To Forget Is Human; To Forgive, Tragic

By Alfie Kohn

“Meredith can breath[e] again” was how the local newspaper, the Meredith, N.H. News, put it in a front page editorial on March 1, 1951.  “Meredith can indeed feel fortunate that an old established firm with an outstanding record of…excellent working conditions chose this community…”   Meredith Linen Mills, the town’s major employer, had sputtered to a close in the 1940s, so the town was understandably delighted when a firm called Keasbey & Mattison announced it would buy the plant.

Thirty-five years later, however, it is hard to see the reference to breathing again without shuddering at the irony.  The business that Keasbey & Mattison brought to Meredith was asbestos, and a lot of people are currently in the process of fighting for air — dying of lung cancer or asbestosis or mesothelioma — as a result of working in that mill.

Loretta Germain worked there in the late 1950s and recalls being covered every day with what appeared to be tinsel. “I looked like a Christmas tree coming out of work,” she says.  “Nobody ever said a word about anything that could happen.  We never thought anything of it.  It was a good-paying job.”  True, she was coughing constantly and experiencing a loss of appetite after a while, but “I just thought I was working too hard.”  Now Germain, who is 55, ticks off the name of her former colleagues at the plant who have died.  As for herself, half of a cancerous left lung has been removed and she has been told she will require oxygen before too long.  “God almighty, I’ve been in agony off and on for nine or ten years,” she says.

Germain is hardly alone.  A Pennsylvania-based company named Amatex bought the plant from Keasbey & Mattison in 1962 and continued operating it for 20 years.  This means that workers will be dying excruciating deaths from their exposure to asbestos in Meredith until at least the year 2000.  What’s more, Amatex simply dumped its asbestos waste in town rather than burying it until 1976 — allowing the fibers to contaminate not only its employees but possibly everyone in town.  It is, in short, a predicament that you might expect would provoke outrage in Meredith, would have them marching in the streets.

Anyone who imagines such a scenario has never been to towns like Meredith, New Hampshire.  It is, as the old joke has it, a hotbed of social rest.  Even low-paying, unskilled jobs are hard to come by here and people are grateful for whatever work is available, just as they were when Keasbey & Mattison arrived 35 years ago.  Unions are as rare as Democrats.  The people are hard-working, uneducated, conservative, and they ask no questions:  The perfect place to open up (or buy) an asbestos plant.  “It was probably the lack of a union and the feeling that there was an unsophisticated labor force that led [Amatex] to come here,” says Jim Hopkins, a New Hampshire lawyer.

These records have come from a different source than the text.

(** ** A call of [available] as a whole *)

Lemma retryLoop_world fuel : forall s w s' w',
  0 <= _maxCycles s < 2 ^ 32 ->
  retryLoop fuel s w = Some (s', w') ->
  line w' = line w
  /\ (polls w <= polls w' <= polls w + fuel * (82 * (Z.to_nat (_maxCycles s) + 1)))%nat
  /\ (w' = w \/ pinMode w' = INPUT_PULLUP).
Proof.
  induction fuel as [|fuel IH]; intros s w s' w' Hmax.
  - cbn [retryLoop]. destruct (_ <=? _); [discriminate|].
    intros [= <- <-]. repeat split; try lia. left; reflexivity.
  - destruct (Z.le_gt_cases (_numReadRetries s) (_maxReadRetries s)) as [Hle|Hgt].
    + rewrite retryLoop_step by exact Hle.
      destruct (attempt_world s w Hmax) as (Hline & Hpolls & Hmode & _).
      pose proof (attempt_fields s w) as (_ & _ & _ & Hmc).
      destruct (attempt s w) as [s1 w1]. cbn [fst snd] in *.
      destruct (_statusLastMeasurement s1).
      * intros [= <- <-]. repeat split; try lia; auto.
      * intros Hloop. apply IH in Hloop; [|cbn; rewrite Hmc; exact Hmax].
        cbn [_maxCycles set_retries] in Hloop. rewrite Hmc in Hloop.
        destruct Hloop as (Hline' & Hpolls' & Hmode').
        split; [congruence|]. split; [nia|].
        right. destruct Hmode' as [->|Hm]; assumption.
    + rewrite retryLoop_exit by lia. intros [= <- <-].
      repeat split; try lia. left; reflexivity.
Qed.

Lemma readSensorData_world fuel s w ok s' w' :
  0 <= _maxCycles s < 2 ^ 32 ->
  readSensorData fuel s w = Some (ok, s', w') ->
  line w' = line w
  /\ (polls w <= polls w' <= polls w + fuel * (82 * (Z.to_nat (_maxCycles s) + 1)))%nat
  /\ (w' = w \/ pinMode w' = INPUT_PULLUP).
Proof.
  intros Hmc. unfold readSensorData.
  destruct (retryLoop fuel _ w) as [[s1 w1]|] eqn:Hloop; [|discriminate].
  intros [= _ _ <-]. apply retryLoop_world in Hloop; [exact Hloop | exact Hmc].
Qed.

(** X4: with fewer than 255 retries configured, a call of [available]
    always returns, after at most [_maxReadRetries + 1] attempts and at most
    [(_maxReadRetries + 1) * 82 * (_maxCycles + 1)] reads of the pin, and
    either has not touched the world at all or leaves the pin in input mode
    with pull-up.  When the interval has passed, so that the sensor is read,
    the call stores the time of its start, the retry count it leaves is at
    most [_maxReadRetries], and when it returns false that count is
    [_maxReadRetries] and both value queries return the invalid value, also
    when an earlier read had succeeded. *)
Theorem available_returns_within_bound :
  forall (s : DHT22) (w : World),
    0 <= _maxCycles s < 2 ^ 32 ->
    0 <= _maxReadRetries s < 255 ->
    exists ok s' w',
      available (Z.to_nat (_maxReadRetries s) + 1) s w = Some (ok, s', w')
      /\ line w' = line w
      /\ (polls w <= polls w'
          <= polls w + (Z.to_nat (_maxReadRetries s) + 1)
                       * (82 * (Z.to_nat (_maxCycles s) + 1)))%nat
      /\ (w' = w \/ pinMode w' = INPUT_PULLUP)
      /\ (2000 <= to_uint32 (millis w - _lastMeasurementTimestamp s) ->
          ok = _statusLastMeasurement s'
          /\ _lastMeasurementTimestamp s' = millis w
          /\ 0 <= getNumRetriesLastConversion s' <= _maxReadRetries s
          /\ (ok = false ->
              getNumRetriesLastConversion s' = _maxReadRetries s
              /\ readTemperature s' = (invalid, s')
              /\ readHumidity s' = (invalid, s'))).
Proof.
  intros s w Hmc Hmax. unfold available.
  destruct (Z.ltb_spec (to_uint32 (millis w - _lastMeasurementTimestamp s)) 2000)
    as [Hsoon|Hlate].
  - exists false, s, w. split; [reflexivity|].
    repeat split; try lia. left; reflexivity.
  - destruct (readSensorData_bounded s w Hmax) as (ok & s' & w' & Hread & Hfacts).
    exists ok, s', w'. split; [exact Hread|].
    destruct (readSensorData_world _ _ _ _ _ _ Hmc Hread) as (Hline & Hpolls & Hmode).
    split; [exact Hline|]. split; [exact Hpolls|]. split; [exact Hmode|].
    intros _. exact Hfacts.
Qed.

(** ** The interval across the wrap of the clock *)

Lemma elapsed_mod last elapsed :
  0 <= elapsed < 2 ^ 32 ->
  to_uint32 (to_uint32 (last + elapsed) - last) = elapsed.
Proof.
  intros He. unfold to_uint32.
  rewrite Zminus_mod_idemp_l.
  replace (last + elapsed - last) with elapsed by lia.
  apply Z.mod_small. exact He.
Qed.
(** * KVR: the key-value REST server of src/server.js

    The server keeps one plain JavaScript object, [const store = {}], and
    four Express route handlers read and mutate it.  A plain object is not
    a bare dictionary: it inherits from [Object.prototype], and the
    operators the handlers use ([in], [store[key]], assignment, [delete],
    [Object.keys]) each treat inherited properties in their own way.  The
    embedding has these layers:

    - [JS]: the fragment of JavaScript's ordinary-object semantics the
      handlers rely on, over an object whose prototype is
      [Object.prototype];
    - [Server]: the four handlers and the [port] constant, written with
      those operations, threading the store explicitly;
    - [Traffic]: sequences of routed requests;
    - [Http]: what stands between the wire and the code above: the body
      parser installed by [app.use(bodyParser.text({type: '*/*'}))], and
      [app.listen(port)].

    [Server] describes the handlers once a route has matched and the body
    parser has handed them [req.body] as text; keys are the decoded [:key]
    segment of the path.  Requests the parser refuses, or passes on without
    a text body, are told apart in [Http] and never reach [Server]. *)

From Stdlib Require Import Ascii.
From stdpp Require Import gmap strings list fin_maps.

Local Open Scope string_scope.

(** ** JavaScript objects, as far as server.js uses them *)

Module JS.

If this is, in fact, the way Amatex reasoned, the company’s wager paid off.  When news of the dangers of asbestos became known, people here “figured, ‘What’s the big deal?'” says Linda Brown, a hostess at Hart’s Turkey Farms, the town’s largest restaurant.  “It’s in the air everywhere.”

Stop anyone in town and he or she is likely to know a few people who worked at the mill and are now dead or dying.  He or she is also likely to be unperturbed.  “What’s the sense of thinking about it?  It’s all in the past,” says Kristen Eldridge, a realtor who has spent all her life in these parts.

And Rudy Van Veghten, the editor of the Meredith News:  “A lot of people don’t know what all the hubbub is all about.”  When Peter Swanson, a reporter for the New Hampshire Sunday News, wrote a two-part series on the plant last October, documenting misconduct on the parts of both Keasbey & Mattison and Amatex, residents were “shaking their heads, saying, ‘Why are they digging that up again?,'” recalls Van Veghten.  He observes that Amatex did fall out of favor in the late 1970s — but only because the mill, located smack in the middle of town, was regarded as an eyesore.  People wanted the facility hidden from view but kept in Meredith.

The people who don’t understand the fuss include those who worked at the plant, those who could never quite wash all the asbestos out of their hair and clothes.  Above Scott Pharmacy, in a tiny room that reeks of cigarette smoke and vibrates with applause from a TV game show, Maggie Cram remembers her years with Amatex.  “They always knew when OSHA was coming [to inspect the plant].  They’d tell you to wear a mask while they were there, make believe we were wearing them all the time.”  Cram, who is 47, recalls watching the asbestos particles as they floated on shafts of sunlight.  “They didn’t specify to us that it was bad for our health.  I never heard nothing from them [afterward].  This is the only thing I’ve ever gotten,” she says, patting a letter received last January from the state health department.  The letter announces a medical screening for former employees of the plant.  Will she go?  Probably not.  “I try not to think about it.  I don’t really figure I’d been there long enough to get it bad.”  Maggie Cram worked at Amatex from 1976 to 1982.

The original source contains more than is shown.